Exercise prompt: Where the word "stdpp" occurs in a line of the data, return the whole line.

[Stored data entries]
******************************

Lemma mining_loop_correct fuel s :
  (size (dom (entries m) ∖ sel_selected s) < fuel)%nat -> chosen s -> up_to_date s ->
  chosen (mining_loop fuel m limit minf nn s) /\ exhausted (mining_loop fuel m limit minf nn s).
Proof.
  revert s. induction fuel as [|fuel IH]; intros s Hf Hch Hup; [lia|]. cbn [mining_loop].
  destruct (Nat.ltb_spec (size (sel_selected s)) (size (entries m))) as [Hlt|Hge].
  2: { split; [done|]. intros id [Hid Hn]. exfalso. apply Hn.
       rewrite size_entries_dom in Hge. rewrite (set_subseteq_size_eq _ _ (ch_pool s Hch) Hge). by apply in_pool_dom. }
  pose proof (next_mining_candidate_spec (length (sel_heap s)) (sel_heap s) (sel_metrics s) (sel_selected s) (sel_weight s)
    limit minf nn (Nat.le_refl _) (tk_measured _ _ _ _ Hup)) as Hnext.
  destruct (next_mining_candidate _ _ _ _ _ _ _ _) as [[c|] heap]; cbn zeta in Hnext.
  2: { pose proof (all_rejected_exhausted s Hup Hch Hnext) as He. split; [|exact He].
       destruct Hch; by split. }
  destruct Hnext as (Hc & Hok & Hsubh & Hheap & Hbest).
  destruct (stale (sel_metrics s) (sel_selected s) c) eqn:Es; [tauto|].
  destruct (unfit (sel_weight s) limit minf nn (mc_fee c) (mc_weight c)) eqn:Eu; [tauto|].
  destruct (fresh_candidate s c Hup Es) as ([Hid Hn] & Ef & Ew).
  rewrite Ef, Ew, (ch_weight s Hch), unfit_spec in Eu by (try done; apply (ch_pool s Hch)).
  assert (Hrate := taken_is_best s c Hup Hch Ef Ew Hbest).
  destruct (collect_package m Hm (sel_selected s) (mc_txid c) (ch_closed s Hch) Hid) as [V ->].
  pose proof (append_package m Hm (sel_selected s) (mc_txid c) (ch_closed s Hch) Hid Hn) as Hap.
  destruct (append_mining_package _ _ _ _ _) as [sel' order]. destruct Hap as (-> & HN & HE & HO').
  pose proof (take_chosen s (mc_txid c) order heap Hch (conj Hid Hn) HN HE HO' Eu Hrate) as Hch'.
  assert (Hup' : up_to_date (take_package s (mc_txid c) heap order)).
  { apply take_up_to_date; try done. intros x Hx. destruct (Hheap x Hx) as [?|[->|?]]; tauto. }
  unfold take_package in Hch', Hup'. destruct (foldl _ _ _) as [metrics' heap'] eqn:Efold. apply IH; [|done|done].
  cbn [sel_selected]. eapply Nat.lt_le_trans; [|apply Nat.lt_succ_r, Hf].
  apply subset_size. split.
  - intros x [Hx Hnx]%elem_of_difference. apply elem_of_difference. split; [done|]. intros ?. apply Hnx. by apply elem_of_union_l.
  - intros Hsub. destruct (proj1 (elem_of_difference (dom (entries m)) (sel_selected s ∪ unselected m (sel_selected s) (mc_txid c)) (mc_txid c))) as [_ Hx].
    + apply Hsub, elem_of_difference. split; [by apply in_pool_dom|done].
    + apply Hx, elem_of_union_r, (elem_of_unselected m Hm). tauto.
Qed.

Lemma initial_ok : 0 <= limit -> chosen (initial_selection m) /\ up_to_date (initial_selection m).
Proof.
  intros Hl. unfold initial_selection. pose proof initial_tracked as Ht.
  destruct (foldl (initial_metrics m) (∅, []) (keys m)) as [metrics heap]. split.
  - split; cbn [sel_selected sel_ordered sel_weight]; try done.
    + intros x. rewrite elem_of_nil. split; [apply not_elem_of_empty|done].
    + constructor.
    + intros l1 c l2 p E. by destruct l1.
    + exists []. by split.
  - destruct Ht as [H1 H2 H3 H4]. split; cbn [sel_selected sel_weight sel_metrics sel_heap]; [|intros id p [Hid _]; by apply H2|done|done].
    intros id [Hid _]. by apply H1.
Qed.

Lemma mining_selection_correct : 0 <= limit ->
  let s := mining_loop (S (size (entries m))) m limit minf nn (initial_selection m) in chosen s /\ exhausted s.
Proof.
  intros Hl. destruct (initial_ok Hl) as [Hch Hup]. apply mining_loop_correct; [|done|done].
  unfold initial_selection. destruct (foldl _ _ _). cbn [sel_selected]. rewrite difference_empty_L, size_entries_dom. lia.
Qed.
End Selection.
(** When the discovery succeeds, every class of an entry it reads that
    is a subclass of [BaseAction] has its name in the registry, bound to
    an action of that name (its own instance, or that of a class of the
    same name registered later). *)
Theorem action_classes_are_registered files d file classes rc cn cls inst :
  _get_actions files = Ok d ->
  In file files ->
  skipped file = false ->
  class_defs file = Ok classes ->
  module_dict file = Ok rc ->
  In cn classes ->
  dict_get cn rc = Some cls ->
  is_base_action cls = true ->
  instantiate cls = Ok inst ->
  exists a,
    dict_get (action_name inst) d = Some a
    /\ action_name a = action_name inst.
Proof.
  intros Hd Hfile Hskip Hclasses Hrc Hcn Hcls Hbase Hinst.
  assert (Hkey : dict_get (action_name inst) d <> None).
  { revert Hd. unfold _get_actions. generalize (@nil (string * Action)).
    induction files as [|f files IH]; [destruct Hfile|].
    intros actions. simpl. destruct Hfile as [Heq|Hin].
    - subst f. rewrite Hskip, Hclasses, Hrc.
      destruct (register_classes rc classes actions) as [actions'|e] eqn:Hreg;
        [|discriminate].
      intros H. apply (scan_files_keeps _ _ _ _ H).
      exact (register_classes_adds _ _ _ _ _ _ _ Hreg Hcn Hcls Hbase Hinst).
    - destruct (skipped f); [exact (IH Hin actions)|].
      destruct (class_defs f) as [classes'|e]; [|discriminate].
      destruct (module_dict f) as [rc'|e]; [|discriminate].
      destruct (register_classes rc' classes' actions) as [actions'|e];
        [|discriminate].
      exact (IH Hin actions'). }
  destruct (dict_get (action_name inst) d) as [a|] eqn:Hget;
    [|exfalso; apply Hkey; reflexivity].
  exists a. split; [reflexivity|].
  destruct (scan_files_well_keyed files [] d Hd) as [_ Hnames].
  { split; [constructor | intros k a' []]. }
  exact (Hnames _ _ (dict_get_some_entry _ _ _ Hget)).
Qed.
(** * Lifecycle automation core: hygiene scorer, send-time optimizer, flow engine

    A shallow embedding of [lib/hygiene.ts], [lib/optimizer.ts] and
    [lib/flows.ts].  Conventions used throughout:

    - a [Date] is its time value, milliseconds since the epoch, as a [Z];
    - a JavaScript [number] that holds a ratio is an exact rational [Q]
      (counts and orders are integers), extended with the two infinities
      the code uses ([-Infinity] as the initial best score, [Infinity] as
      the age of a missing timestamp);
    - a table of the relational store keyed by its primary key is a [gmap],
      an append-only table is a list of rows;
    - an [await]ed call is a state transformer on [Store]; a thrown error is
      the [Threw] case of [Completion]. *)

From Stdlib Require Import ZArith QArith Qround Lia Lqa Ascii String.
From stdpp Require Import gmap strings list sorting pretty.

Open Scope string_scope.
Open Scope list_scope.
Open Scope nat_scope.
Set Warnings "-register-all".

(** ** JavaScript numbers *)

Inductive number :=
  | NegInfinity
  | Finite (q : Q)
  | Infinity.

(** [a > b] on numbers (no NaN arises in the code modelled here). *)
Definition num_gtb (a b : number) : bool :=
  match a, b with
  | NegInfinity, _ => false
  | Finite _, NegInfinity => true
  | Finite x, Finite y => negb (Qle_bool x y)
  | Finite _, Infinity => false
  | Infinity, Infinity => false
  | Infinity, _ => true
  end.

Definition num_ltb (a b : number) : bool := num_gtb b a.
Definition num_geb (a b : number) : bool := negb (num_gtb b a).

Definition Qgtb (a b : Q) : bool := negb (Qle_bool a b).
Definition Qltb (a b : Q) : bool := Qgtb b a.
Definition Qgeb (a b : Q) : bool := Qle_bool b a.

(** [Math.max] and [Math.abs] on finite numbers. *)
Definition Math_max (a b : Q) : Q := if Qle_bool a b then b else a.
Definition Math_abs (a : Q) : Q := if Qle_bool 0 a then a else Qopp a.

(** ** Dates *)

Definition msPerHour : Z := 60 * 60 * 1000.
Definition msPerDay : Z := 24 * 60 * 60 * 1000.

(** ** Enumerations of the schema *)

Inductive ContactStatus := ACTIVE | BOUNCED | COMPLAINED | SUPPRESSED.
Inductive HygieneRiskLevel := LOW | MEDIUM | HIGH.
Inductive FlowRunStatus := PENDING | WAITING | COMPLETED | CANCELLED | FAILED.
Inductive FlowStatus := DRAFT | FLOW_ACTIVE | PAUSED.
Inductive FlowStepType := TRIGGER | DELAY | SEGMENT_FILTER | SEND_TEMPLATE.
Inductive MessageStatus := SCHEDULED | SENT.
Lemma submit_blank s :
  NoDup (name <$> fields s) → (0 < requiredFields (fields s))%nat →
  formData s = ∅ → errors s = ∅ →
  submit s =
    mkState (fields s) ∅ (errors (submit s)) (progress s)
            "Please fill out all required fields." ∧
  ∀ k m, errors (submit s) !! k = Some m ↔
         ∃ field, field ∈ fields s ∧ required field = true ∧
                  name field = k ∧ m = required_message field.
Proof.
  intros Hnd Hpos Hblank Herr.
  pose proof (not_filled_blank s Hblank Hpos) as Hnot.
  rewrite (submit_not_filled _ Hnot). cbn [errors].
  rewrite Hblank, Herr. split; [done|].
  set (queued := filter (λ field, missing ∅ field) (fields s)).
  intros k m. split.
  - intros Hk.
    destruct (decide (k ∈ name <$> queued)) as [Hin|Hout].
    + destruct (submit_errors_lookup_queued _ _ ∅ Hin) as (g & Hg & Hname & Hlook).
      apply list_elem_of_filter in Hg as [Hmiss Hg].
      apply Is_true_true, missing_iff in Hmiss as [Hreq _].
      exists g. rewrite Hlook in Hk. injection Hk as <-. done.
    + rewrite submit_errors_lookup_fresh, lookup_empty in Hk by done.
      discriminate Hk.
  - intros (field & Hin & Hreq & <- & ->).
    assert (field ∈ queued) as Hq.
    { apply list_elem_of_filter. split; [|done].
      apply Is_true_true, missing_iff. split; [done|]. left. apply lookup_empty. }
    destruct (submit_errors_lookup_queued _ _ ∅ (list_elem_of_fmap_2 name _ _ Hq))
      as (g & Hg & Hname & Hlook).
    apply list_elem_of_filter in Hg as [_ Hg].
    assert (field = g) as ->
      by exact (NoDup_name_inj _ _ _ Hnd Hin Hg (eq_sym Hname)).
    exact Hlook.
Qed.
(** The world a worker runs in.  [faults] scripts the reachability of the
    store: each Redis command consumes one flag, [true] meaning that the
    command fails (connection lost, timeout); once the script is used up
    the store answers. *)
Record World : Type := mkWorld {
  redis : gmap string entry;
  clock : Z;                               (* Date.now(), ms: read once per delivery *)
  faults : list bool;
  executed : list JobMessage;              (* calls of the executor *)
  alerts : list (string * string * Z);     (* sendCircuitOpenAlert calls *)
  emitted : list Emitted;
  channel : list ChannelOp
}.

Definition with_redis (db : gmap string entry) (w : World) : World :=
  mkWorld db (clock w) (faults w) (executed w) (alerts w) (emitted w) (channel w).
Definition with_clock (t : Z) (w : World) : World :=
  mkWorld (redis w) t (faults w) (executed w) (alerts w) (emitted w) (channel w).
Definition with_faults (fs : list bool) (w : World) : World :=
  mkWorld (redis w) (clock w) fs (executed w) (alerts w) (emitted w) (channel w).
Definition with_executed (js : list JobMessage) (w : World) : World :=
  mkWorld (redis w) (clock w) (faults w) js (alerts w) (emitted w) (channel w).
Definition with_alerts (al : list (string * string * Z)) (w : World) : World :=
  mkWorld (redis w) (clock w) (faults w) (executed w) al (emitted w) (channel w).
Definition with_emitted (es : list Emitted) (w : World) : World :=
  mkWorld (redis w) (clock w) (faults w) (executed w) (alerts w) es (channel w).
Definition with_channel (cs : list ChannelOp) (w : World) : World :=
  mkWorld (redis w) (clock w) (faults w) (executed w) (alerts w) (emitted w) cs.

(** ** Promises: state and exceptions

    An [await]ed call either yields a value or throws; what it did to
    the world before throwing stays done. *)

Inductive result (A : Type) : Type :=
  | Ok (a : A)
  | Err (msg : string).
Arguments Ok {A} a.
Arguments Err {A} msg.

Definition M (A : Type) : Type := World -> World * result A.

Definition ret {A} (a : A) : M A := fun w => (w, Ok a).
Definition throw {A} (msg : string) : M A := fun w => (w, Err msg).
Definition bind {A B} (m : M A) (k : A -> M B) : M B :=
  fun w =>
    match m w with
    | (w', Ok a) => k a w'
    | (w', Err e) => (w', Err e)
    end.
Definition try_catch {A} (m : M A) (handler : string -> M A) : M A :=
  fun w =>
    match m w with
    | (w', Ok a) => (w', Ok a)
    | (w', Err e) => handler e w'
    end.

#[global] Instance M_ret : MRet M := @ret.
#[global] Instance M_bind : MBind M := fun A B k m => bind m k.

Definition Date_now : M Z := fun w => (w, Ok (clock w)).

(** ** Redis commands *)

Definition live (now : Z) (e : entry) : bool :=
  match expireAt e with
  | None => true
  | Some t => now <? t
  end.

Definition lookup_live (now : Z) (db : gmap string entry) (key : string) : option entry :=
  match db !! key with
  | Some e => if live now e then Some e else None
  | None => None
  end.

(** One round trip to the store: it fails when the script of faults says
    so, and otherwise runs against the keys that have not expired. *)
Definition command {A} (run : Z -> gmap string entry -> gmap string entry * result A) : M A :=
  fun w =>
    let go (w : World) :=
      let '(db, r) := run (clock w) (redis w) in (with_redis db w, r) in
    match faults w with
    | true :: fs => (with_faults fs w, Err "Redis connection lost")
    | false :: fs => go (with_faults fs w)
    | [] => go w
    end.
(** * pmpanel: the panel synchronisation client of nboard-node

    A shallow embedding of [api/pmpanel/pmpanel.go] and the properties of its
    specification that concern it: the construction of the client, the local
    rule loader, the classification of panel responses, the Shadowsocks node
    parser and the user roster parser.

    Conventions of the embedding.
    - Go [int] and [uint64] values are [Z]; [float64] values are the IEEE 754
      binary64 numbers of [SpecFloat], with round-to-nearest-even arithmetic.
    - Go strings and byte slices are [string] (a sequence of 8-bit characters).
    - A Go [error] is its [Error()] text; a nilable result is an [option].
    - A Go function returning [(value, error)] returns a pair of options, so
      that [(nil, nil)], which two of the parsers return, is expressible.
    - A pointer argument that the code dereferences unconditionally is
      modelled by its pointee; the pointer to the user list, which the JSON
      decoder can leave nil, is an [option].
    - Effects (file access, logging, requests sent to the panel, panics and
      process exit) are recorded by the [IO] monad: a trace of events and an
      outcome.
    - The transport is resty: a call of [Get] or [Post] is one event of the
      trace, whatever the number of attempts that the transport makes for
      it; the settings of the transport client are a record, and its error
      hooks are functions that give the lines they log.  The log of the
      trace is the one that the package writes to; what the transport
      writes to its own logger is not part of it. *)

From Stdlib Require Import ZArith String Ascii List Lia DecimalString.
From Stdlib Require Import Floats.SpecFloat.
From stdpp Require Import base option list strings gmap.

Local Open Scope Z_scope.

(** ** float64 *)

Definition float64 : Type := spec_float.

Definition float64_prec : Z := 53.
Definition float64_emax : Z := 1024.

(** The conversion of an integer constant or value to [float64]. *)
Definition float64_of_Z (n : Z) : float64 :=
  binary_normalize float64_prec float64_emax n 0 false.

******************************

Completed exercise:
From stdpp Require Import gmap strings list sorting pretty.
From stdpp Require Import base option list strings gmap.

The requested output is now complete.